Add the 2x 10k resistors (Brown, Black, Black, Red), R3 and R5. They are located at the right hand side of the board, are labelled 10k and are the two directly under the 100R fitted in step 3. There should be 4x 10k labelled spaces left below them.
Add the 1N4148 Diode, D2. This is to the right of the space for the DIP version. Ensure it goes the correct way round as per the markings. The black bar on the diode should be facing to the bottom of the board.
Add the very small, cylindrical 32.768k RTC crystal. This is under the space for the DIP version and can go either way round.
If you wish to keep the memory contents of the 23K256 and RTC when the power is removed, fit a 0.22F super capacitor. This goes in the bottom middle of the board, under the DS1307 DIL socket (to the right of the ATMega328). It is supplied unpolarised and can be fitted either way. I usually put the flat side to negative and have the arrows pointing to positive.
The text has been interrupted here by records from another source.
(** * NetworkNeuron: incentive ledger and traffic router

    A shallow embedding of the token incentive system
    ([IncentiveSystem], incentives.js) and of the traffic router
    ([TrafficRouter], [PathOptimizer], routing.js), with the properties
    the specification states about them.

    Conventions of the embedding.
    - A JavaScript number is the rational it denotes ([Q]).  Arithmetic
      on numbers rounds as IEEE 754 binary64 does: [JS.add], [JS.sub],
      [JS.mul] and [JS.divide] give the double nearest to the exact
      result, the one with the even significand of two nearest.  A
      result beyond the largest double (1.8e308) is outside the model,
      and so are the two signs of zero; an infinity or [NaN] comes from
      a division by zero only.  Counters that the code only ever
      increments by one from zero are [nat].
    - A [Big] of big.js is the decimal it denotes, an exact rational;
      a number enters [Big] through its shortest decimal, as
      [String(x)] prints it.
    - A [Map] that the code iterates over is an insertion-ordered
      association list ([JSMap]); a [Map] that is only read and written by
      key is a [gmap].
    - A method is a computation over the object's fields that either
      returns a value or throws; what was written before a throw stays
      written, as in JavaScript.
    - [new Date()], [Date.now()], [crypto.randomBytes], the RSA
      primitives of node-forge, SHA-256 and number printing are not code of
      the repository: they are the fields of an [Oracle]. *)

From Stdlib Require Import QArith Qminmax Qround Qpower Qabs ZArith String
  List Lia Lqa Sorted Permutation.
From stdpp Require Import gmap strings pretty.

Local Open Scope Z_scope.

(** ** JavaScript values and operators *)

Module JS.

Local Open Scope Q_scope.

(** *** Doubles *)

(** The nearest integer, the even one of two nearest. *)
Definition roundHalfEven (x : Q) : Z :=
  let f := Qfloor x in
  match Qcompare (x - inject_Z f) (1 # 2) with
  | Lt => f
  | Gt => (f + 1)%Z
  | Eq => if Z.even f then f else (f + 1)%Z
  end.

(** [floor (log2 |x|)] for [x] other than zero. *)
Definition ilog2 (x : Q) : Z :=
  let k := (Z.log2 (Z.abs (Qnum x)) - Z.log2 (Zpos (Qden x)))%Z in
  if Qle_bool (2 ^ k) (Qabs x) then k else (k - 1)%Z.

(** The multiple of [2^e] nearest to [x]. *)
Definition roundAt (e : Z) (x : Q) : Q :=
  inject_Z (roundHalfEven (x / 2 ^ e)) * 2 ^ e.

(** The exponent of the last of 53 significant bits of [x], not below
    [emin] when there is one. *)
Definition exponent (emin : option Z) (x : Q) : Z :=
  match emin with
  | Some m => Z.max (ilog2 x - 52) m
  | None => (ilog2 x - 52)%Z
  end.

(** [x] rounded to 53 significant bits, in lowest terms. *)
Definition nearest (emin : option Z) (x : Q) : Q :=
  let x := Qred x in
  if Qeq_bool x 0 then 0 else Qred (roundAt (exponent emin x) x).

Definition round53 : Q -> Q := nearest None.

(** The nearest double: the smallest is [2^-1074]. *)
Definition fl : Q -> Q := nearest (Some (-1074)%Z).

(** [a + b] and [a - b].  The sum and the difference of two doubles
    are multiples of the smallest double, so that no lowest exponent
    comes into their rounding. *)
Definition add (a b : Q) : Q := round53 (a + b)%Q.
Definition sub (a b : Q) : Q := round53 (a - b)%Q.

(** [a * b] and [a / b], the divisor not being zero. *)
Definition mul (a b : Q) : Q := fl (a * b)%Q.
Definition divide (a b : Q) : Q := fl (a / b)%Q.

(** A number written in decimal in the source, such as [0.4]. *)
Definition lit (q : Q) : Q := fl q.

(** [floor (log10 x)] for positive [x]. *)
Definition ilog10 (x : Q) : Z :=
  let k := (ilog2 x * 1233 / 4096)%Z in
  let k := if Qle_bool (10 ^ (k + 1)) x then (k + 1)%Z else k in
  let k := if Qle_bool (10 ^ (k + 1)) x then (k + 1)%Z else k in
  let k := if Qle_bool (10 ^ k) x then k else (k - 1)%Z in
  if Qle_bool (10 ^ k) x then k else (k - 1)%Z.

(** The decimal of [digits] digits that reads back as [x], if there is
    one: the nearer to [x] of two. *)
Definition decimalOf (digits : nat) (x : Q) : option Q :=
  let e := (ilog10 x - Z.of_nat digits + 1)%Z in
  let lo := Qfloor (x / 10 ^ e) in
  let below := inject_Z lo * 10 ^ e in
  let above := inject_Z (lo + 1) * 10 ^ e in
  match Qeq_bool (fl below) x, Qeq_bool (fl above) x with
  | true, true =>
      match Qcompare (x - below) (above - x) with
      | Lt => Some below
      | Gt => Some above
      | Eq => Some (if Z.even lo then below else above)
      end
  | true, false => Some below
  | false, true => Some above
  | false, false => None
  end.

Fixpoint shortest (fuel digits : nat) (x : Q) : Q :=
  match fuel with
  | O => x
  | S fuel' =>
      match decimalOf digits x with
      | Some d => d
      | None => shortest fuel' (S digits) x
      end
  end.

(** What [String(x)] prints, as a number: the shortest decimal that
    reads back as [x]. *)
Definition toDecimal (x : Q) : Q :=
  let x := Qred x in
  if Qeq_bool x 0 then 0
  else if Qle_bool 0 x then Qred (shortest 17 1 x)
  else Qred (- shortest 17 1 (- x)).

(** [new Big(x)] for a finite number [x], and [big.toNumber()]. *)
Definition Big (x : Q) : Q := toDecimal x.
Definition toNumber (b : Q) : Q := fl b.

(** *** Comparisons and defaults *)

(** [a < b] on numbers. *)
Definition ltb (a b : Q) : bool := negb (Qle_bool b a).
(** [a <= b] on numbers. *)
Definition leb (a b : Q) : bool := Qle_bool a b.
(** [a >= b] on numbers. *)
Definition geb (a b : Q) : bool := Qle_bool b a.
(** [a > b] on numbers. *)
Definition gtb (a b : Q) : bool := negb (Qle_bool a b).

(** [x || d] where [x] is a number: zero is falsy. *)
Definition orElse (x d : Q) : Q := if Qeq_bool x 0 then d else x.

(** [map.get(k) || d]: [undefined] and zero are both falsy. *)
Definition getOr (o : option Q) (d : Q) : Q :=
  match o with
  | Some x => orElse x d
  | None => d
  end.

(** [n || d] where [n] is a counter. *)
Definition orElseNat (n d : nat) : nat :=
  match n with
  | O => d
  | S _ => n
  end.

(** [Math.min(a, b)] and [Math.max(a, b)]. *)
Definition Math_min (a b : Q) : Q := if ltb b a then b else a.
Definition Math_max (a b : Q) : Q := if ltb a b then b else a.

(** A counter as a number. *)
Definition ofNat (n : nat) : Q := inject_Z (Z.of_nat n).

(** Errors.  [NetworkNeuronError] carries a message and a code
    (core/types.js); anything else that can be thrown is a native error
    with a message only. *)
Inductive Error : Type :=
| NetworkNeuronError (message code : string)
| NativeError (message : string).

Definition message (e : Error) : string :=
  match e with
  | NetworkNeuronError m _ => m
  | NativeError m => m
  end.

(** [error.code]; a native error has none. *)
Definition code (e : Error) : option string :=
  match e with
  | NetworkNeuronError _ c => Some c
  | NativeError _ => None
  end.

Definition RouteNotFoundError (destination : string) : Error :=
  NetworkNeuronError ("No route found to " +:+ destination) "ROUTE_NOT_FOUND".

Definition AuthenticationError (msg : string) : Error :=
  NetworkNeuronError msg "AUTHENTICATION_ERROR".

(** What the runtime and the libraries provide. *)
Record Oracle : Type := {
  (** the n-th reading of the wall clock, in milliseconds *)
  clock : nat -> Z;
  (** the n-th draw of [crypto.randomBytes(16).toString('hex')] *)
  randomHex : nat -> string;
  (** forge [privateKeyFromPem] then [sign] over SHA-256 of the data,
      base64; [inr msg] when forge throws *)
  rsaSign : string -> string -> string + string;
  (** forge [publicKeyFromPem] then [verify]; [inr msg] when forge throws *)
  rsaVerify : string -> string -> string -> bool + string;
  (** SHA-256 in hexadecimal *)
  sha256 : string -> string;
  (** a number inside a template literal *)
  numToString : Q -> string;
  (** the text of the [TypeError] that the named method of
      [Object.prototype] raises when it is called on [undefined] *)
  receiverError : string -> string
}.

(** An object together with the number of oracle readings so far. *)
Record World (St : Type) : Type := mkWorld { reads : nat; self : St }.
Arguments mkWorld {St} _ _.
Arguments reads {St} _.
Arguments self {St} _.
It has recently been found that if you use an MCP7941x chip you need to fit 2x 22pF capacitors, otherwise the clock loses around a minute a day. Fitting a 22pF between each leg of the 32.768khz crystal and ground fixes this problem. This is not required if you use a DS1307. Fortunately, the Wi-Node PCB contains space for either a DIL or an SOIC RTC chip, so you can do the other one to access the required pins. You should fit a 22pf capacitor between Pin 1 and Pin 4 (GND) and another between Pin 2 and Pin 4 (GND).
Refer to the information in Step 1 for more about the L293D.
Fit the 16-pin DIL socket. It goes to the right of the 16Mhz crystal with the notch (indicating pin 1) downwards.
Fit the 5x 100nF ceramic capacitors, C6, C7, C8, C9 and C11.
Fit the 100uF Electrolytic, C17.
Fit the 7805 Voltage Regulator.
The enable pin for outputs 3&4 can be changed between digital 9 so it will be enabled at the same time as outputs 1&2 and digital 3 where outputs 3&4 can be controlled separately at the expensve of the interrupt / wake up alarm from the RTC.
2x 3-way screw terminals can be fitted to provide easy access to GND, VIN and the four LS293D outputs.
Fit the L293D IC into the socket.
To Follow.
Congratulations, you have completed the build of your Wi-Node
We can now see if you have done it successfully!
Connect a 5v FTDI cable or Nanode Programming Adapter to power the board. If after a few seconds you see the LED come on and start flashing then the microcontroller is working and running code. If not, you should remove power and check over the board and connections.
If you are using a Nanode programming adapter and your system prompts you for drivers, you can download those here.
If you are not using a Nanode programming adapter, you can use a normal FTDI lead but ensure the pinouts are as follows (left to right - left nearest the usb connector):
If you have two boards with RFM12B modules, you can test them by using my RFM12B Test code.
If you have fitted the optional MCP7941x Real Time Clock, you can test that out by using my Arduino MCP7941x Library and running the example sketches.
I'm also aiming to provide code to test other aspects of the board and some working examples of Nanode/Wi-Node usage, but in the meantime i'm collecting useful code snippets and links on my Nanode Information Page.